Julia's compiler spends almost all of its time generating, optimizing, and compiling LLVM IR. Currently, much of this work is done under one giant lock, which is also held during type inference, reducing compiler throughput in a multithreaded environment. By using finer-grained locking and handling LLVM IR in a threadsafe manner, we can reduce contention of compilation resources. This work also leads into future JIT optimizations such as lazy, parallel, and speculative compilation of Julia code.
Julia's JIT compiler converts Julia IR to LLVM IR, optimizes it, and converts it to machine code for efficient subsequent execution. However, much of this process relies on shared global resources, such as a global LLVM context, the pass manager that runs the optimization, and various data caches. This has necessitated the presence of a global lock to prevent multiple threads from simultaneously modifying this data. Furthermore, as generation of LLVM IR and type inference may co-recurse indefinitely, type inference also acquires and holds the same lock during its execution. This serialized compilation process increases the startup time of multithreaded environments (often referred to as time-to-first-plot, TTFP) and prevents our execution environment from performing more complex transformations, such as speculative and parallel compilation.

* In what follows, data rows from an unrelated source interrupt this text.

Lemma write_archive t d es :
  (let buffer := replicate (Z.to_nat (blen (locals t d (own_data <$> es)) + blen (centrals t d es) + EOCD_SIZE)) 0 in
   '(prepared, centralStart, buffer) ← write_locals t d es 0 buffer;
   '(cursor, buffer) ← write_centrals t d prepared centralStart buffer;
   put_fields cursor (eocd_fields (Z.of_nat (length prepared)) (cursor - centralStart) centralStart) buffer)
  = Ok (archive t d (own_data <$> es)).
Proof.
  cbn zeta. set (r := Z.to_nat _). change (replicate r 0) with (zeros r).
  assert (Hr : Z.of_nat r = blen (locals t d (own_data <$> es)) + blen (centrals t d es) + 22).
  { unfold r. rewrite Z2Nat.id; [done|]. pose proof (blen_nonneg (locals t d (own_data <$> es))).
    pose proof (blen_nonneg (centrals t d es)). unfold EOCD_SIZE. lia. }
  unfold blen in Hr. pose proof (write_locals_frontier t d es [] r ltac:(lia)) as H1.
  change (blen []) with 0 in H1. cbn [app] in H1. rewrite H1. cbn [mbind result_bind].
  set (es' := with_offsets 0 es). pose proof (with_offsets_sizes t d 0 es) as Hs. fold es' in Hs. unfold blen in Hs.
  rewrite Z.add_0_l, write_centrals_frontier by lia. cbn [mbind result_bind]. rewrite <- blen_app.
  rewrite (put_fields_frontier _ 0); [|apply eocd_contiguous|by rewrite Z.add_0_r|].
  2:{ change (length (fields_bytes _)) with 22%nat. lia. }
  change (length (fields_bytes (eocd_fields _ _ _))) with 22%nat.
  replace (r - length (locals t d (own_data <$> es)) - length (centrals t d es') - 22)%nat with 0%nat by lia.
  cbn [zeros replicate]. unfold zeros. rewrite app_nil_r, <- app_assoc. unfold archive. rewrite own_fst. fold es'.
  do 4 f_equal. rewrite blen_app. f_equal. lia.
Qed.

(** [createZipArchive] succeeds exactly on at most 500 entries with distinct, safe
    paths of at most 512 bytes, contents of at most 4 MiB and 16 MiB in all; the archive
    then is the local records of the entries in order, the central records with the
    offset of each, and the end record with their number and sizes. No write of a header
    ever leaves the buffer. *)
Theorem create_archive_iff entries date bytes :
  createZipArchive entries date = Ok bytes <->
  Z.of_nat (length entries) <= MAX_ZIP_ENTRIES /\ Forall zip_entry_ok entries /\ NoDup (ze_path <$> entries) /\
  content_bytes entries <= MAX_ZIP_TOTAL_BYTES /\
  bytes = archive (toDosDateTime date).1 (toDosDateTime date).2 (own_data <$> (prep_of <$> entries)).
Proof.
  unfold createZipArchive. destruct (toDosDateTime date) as [t d]. cbn [fst snd].
  destruct (Z.ltb_spec MAX_ZIP_ENTRIES (Z.of_nat (length entries))) as [Hlt|Hle].
  { split; [done|]. intros [H _]. lia. }
  rewrite bind_Ok. split.
  - intros (ps & Hp & H). apply prepare_all_spec in Hp as (-> & H1 & H2 & _ & H4); [|done].
    rewrite (local_size t d), (central_size t d), !Z.add_0_l in H.
    pose proof (write_archive t d (prep_of <$> entries)) as W. cbn zeta in H, W. rewrite W in H. injection H as <-. repeat split; try done.
    destruct H4 as [->|H4]; [done|lia].
  - intros (_ & H1 & H2 & H3 & ->). exists (prep_of <$> entries). split.
    + apply prepare_all_spec; [done|]. repeat split; try done. { by intros p _ ?%elem_of_nil. } right. lia.
    + rewrite (local_size t d), (central_size t d), !Z.add_0_l. apply write_archive.
Qed.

Thus far, refactorings of our IR generation pipeline have reduced the number of global variables used in the compiler and added finer grained locks to our JIT stack in preparation for removing the global locks. At this stage, much of the remaining challenge in removing the global lock is in proving thread safety and progressively reducing the scope of the lock until the minimum amount of critical code is protected. Once that work has completed, work on speculative optimization and IR generation can begin, which should bring additional improvements to TTFP for situations without multiple contending compilation threads.